Information given: Begin
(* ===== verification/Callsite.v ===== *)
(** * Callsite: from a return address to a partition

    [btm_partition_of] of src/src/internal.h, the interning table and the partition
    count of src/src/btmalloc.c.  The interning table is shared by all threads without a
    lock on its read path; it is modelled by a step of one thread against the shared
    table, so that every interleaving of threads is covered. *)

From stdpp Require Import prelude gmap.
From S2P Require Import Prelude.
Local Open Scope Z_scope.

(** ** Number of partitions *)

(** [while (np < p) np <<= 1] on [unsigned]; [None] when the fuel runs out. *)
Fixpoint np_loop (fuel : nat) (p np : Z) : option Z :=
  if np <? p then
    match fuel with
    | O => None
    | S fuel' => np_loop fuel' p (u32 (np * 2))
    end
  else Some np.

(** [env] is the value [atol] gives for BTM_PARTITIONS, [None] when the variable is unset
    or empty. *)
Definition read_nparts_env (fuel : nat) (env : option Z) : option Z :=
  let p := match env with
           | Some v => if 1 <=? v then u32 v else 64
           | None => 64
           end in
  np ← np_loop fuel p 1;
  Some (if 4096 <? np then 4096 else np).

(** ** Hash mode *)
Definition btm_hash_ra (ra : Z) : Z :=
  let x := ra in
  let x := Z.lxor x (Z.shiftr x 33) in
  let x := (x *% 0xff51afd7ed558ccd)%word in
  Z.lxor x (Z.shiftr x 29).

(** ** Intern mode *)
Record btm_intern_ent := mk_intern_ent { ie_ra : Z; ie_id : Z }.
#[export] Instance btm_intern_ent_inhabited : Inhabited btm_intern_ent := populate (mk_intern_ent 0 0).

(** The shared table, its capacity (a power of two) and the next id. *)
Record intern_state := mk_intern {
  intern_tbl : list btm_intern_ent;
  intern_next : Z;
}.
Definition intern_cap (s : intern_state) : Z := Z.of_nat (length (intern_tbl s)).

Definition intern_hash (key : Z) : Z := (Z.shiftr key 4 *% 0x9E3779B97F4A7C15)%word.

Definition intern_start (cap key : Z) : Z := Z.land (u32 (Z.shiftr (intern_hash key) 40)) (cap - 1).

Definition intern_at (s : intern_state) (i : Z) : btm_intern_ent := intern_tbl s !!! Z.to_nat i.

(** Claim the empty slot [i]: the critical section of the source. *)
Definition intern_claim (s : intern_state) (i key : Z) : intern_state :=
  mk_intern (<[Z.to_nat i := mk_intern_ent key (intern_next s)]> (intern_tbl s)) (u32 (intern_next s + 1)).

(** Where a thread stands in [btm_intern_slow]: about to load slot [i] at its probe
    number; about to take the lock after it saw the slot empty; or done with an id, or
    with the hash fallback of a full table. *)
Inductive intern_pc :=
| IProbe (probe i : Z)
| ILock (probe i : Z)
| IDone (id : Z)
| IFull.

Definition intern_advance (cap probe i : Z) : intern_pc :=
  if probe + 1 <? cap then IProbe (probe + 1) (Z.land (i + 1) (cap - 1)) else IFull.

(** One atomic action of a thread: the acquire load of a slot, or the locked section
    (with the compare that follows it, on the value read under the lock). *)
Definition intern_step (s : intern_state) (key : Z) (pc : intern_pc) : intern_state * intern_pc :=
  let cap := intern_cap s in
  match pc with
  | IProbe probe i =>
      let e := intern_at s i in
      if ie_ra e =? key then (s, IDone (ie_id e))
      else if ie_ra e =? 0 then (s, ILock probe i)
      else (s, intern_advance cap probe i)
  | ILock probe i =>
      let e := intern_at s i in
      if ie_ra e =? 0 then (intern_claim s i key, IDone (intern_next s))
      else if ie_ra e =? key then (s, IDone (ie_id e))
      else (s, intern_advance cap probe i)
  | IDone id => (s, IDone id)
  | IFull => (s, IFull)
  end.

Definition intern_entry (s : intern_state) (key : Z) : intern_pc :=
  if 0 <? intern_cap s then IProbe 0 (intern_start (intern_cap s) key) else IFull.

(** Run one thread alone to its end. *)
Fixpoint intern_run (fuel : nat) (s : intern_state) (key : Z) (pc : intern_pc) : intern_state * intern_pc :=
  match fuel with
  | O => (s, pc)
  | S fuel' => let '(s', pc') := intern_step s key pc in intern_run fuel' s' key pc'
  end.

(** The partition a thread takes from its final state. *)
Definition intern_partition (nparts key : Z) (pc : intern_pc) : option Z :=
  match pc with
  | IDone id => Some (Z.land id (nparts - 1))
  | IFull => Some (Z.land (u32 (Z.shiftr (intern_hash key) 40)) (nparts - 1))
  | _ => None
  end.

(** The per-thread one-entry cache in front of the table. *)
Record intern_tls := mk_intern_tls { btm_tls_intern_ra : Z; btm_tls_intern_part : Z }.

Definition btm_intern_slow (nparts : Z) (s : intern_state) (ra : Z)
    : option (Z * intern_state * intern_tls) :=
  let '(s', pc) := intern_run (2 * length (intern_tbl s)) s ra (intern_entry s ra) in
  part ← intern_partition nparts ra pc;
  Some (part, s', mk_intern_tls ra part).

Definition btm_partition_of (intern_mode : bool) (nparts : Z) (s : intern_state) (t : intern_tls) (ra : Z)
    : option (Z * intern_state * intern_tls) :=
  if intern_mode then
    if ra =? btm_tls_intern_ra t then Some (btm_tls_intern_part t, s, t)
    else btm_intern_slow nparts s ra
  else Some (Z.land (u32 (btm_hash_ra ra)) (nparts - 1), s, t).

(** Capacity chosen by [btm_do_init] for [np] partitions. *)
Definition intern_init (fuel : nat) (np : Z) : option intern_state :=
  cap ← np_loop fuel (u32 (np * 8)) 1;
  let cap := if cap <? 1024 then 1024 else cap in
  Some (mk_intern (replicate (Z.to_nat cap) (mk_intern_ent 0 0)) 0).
Information given: End
§ Task to carry out: In the data above, repeat exactly each line from the first through the line that contains "else Some np.", and give nothing else.

§ Solution to this problem:
(* ===== verification/Callsite.v ===== *)
(** * Callsite: from a return address to a partition

    [btm_partition_of] of src/src/internal.h, the interning table and the partition
    count of src/src/btmalloc.c.  The interning table is shared by all threads without a
    lock on its read path; it is modelled by a step of one thread against the shared
    table, so that every interleaving of threads is covered. *)

From stdpp Require Import prelude gmap.
From S2P Require Import Prelude.
Local Open Scope Z_scope.

(** ** Number of partitions *)

(** [while (np < p) np <<= 1] on [unsigned]; [None] when the fuel runs out. *)
Fixpoint np_loop (fuel : nat) (p np : Z) : option Z :=
  if np <? p then
    match fuel with
    | O => None
    | S fuel' => np_loop fuel' p (u32 (np * 2))
    end
  else Some np.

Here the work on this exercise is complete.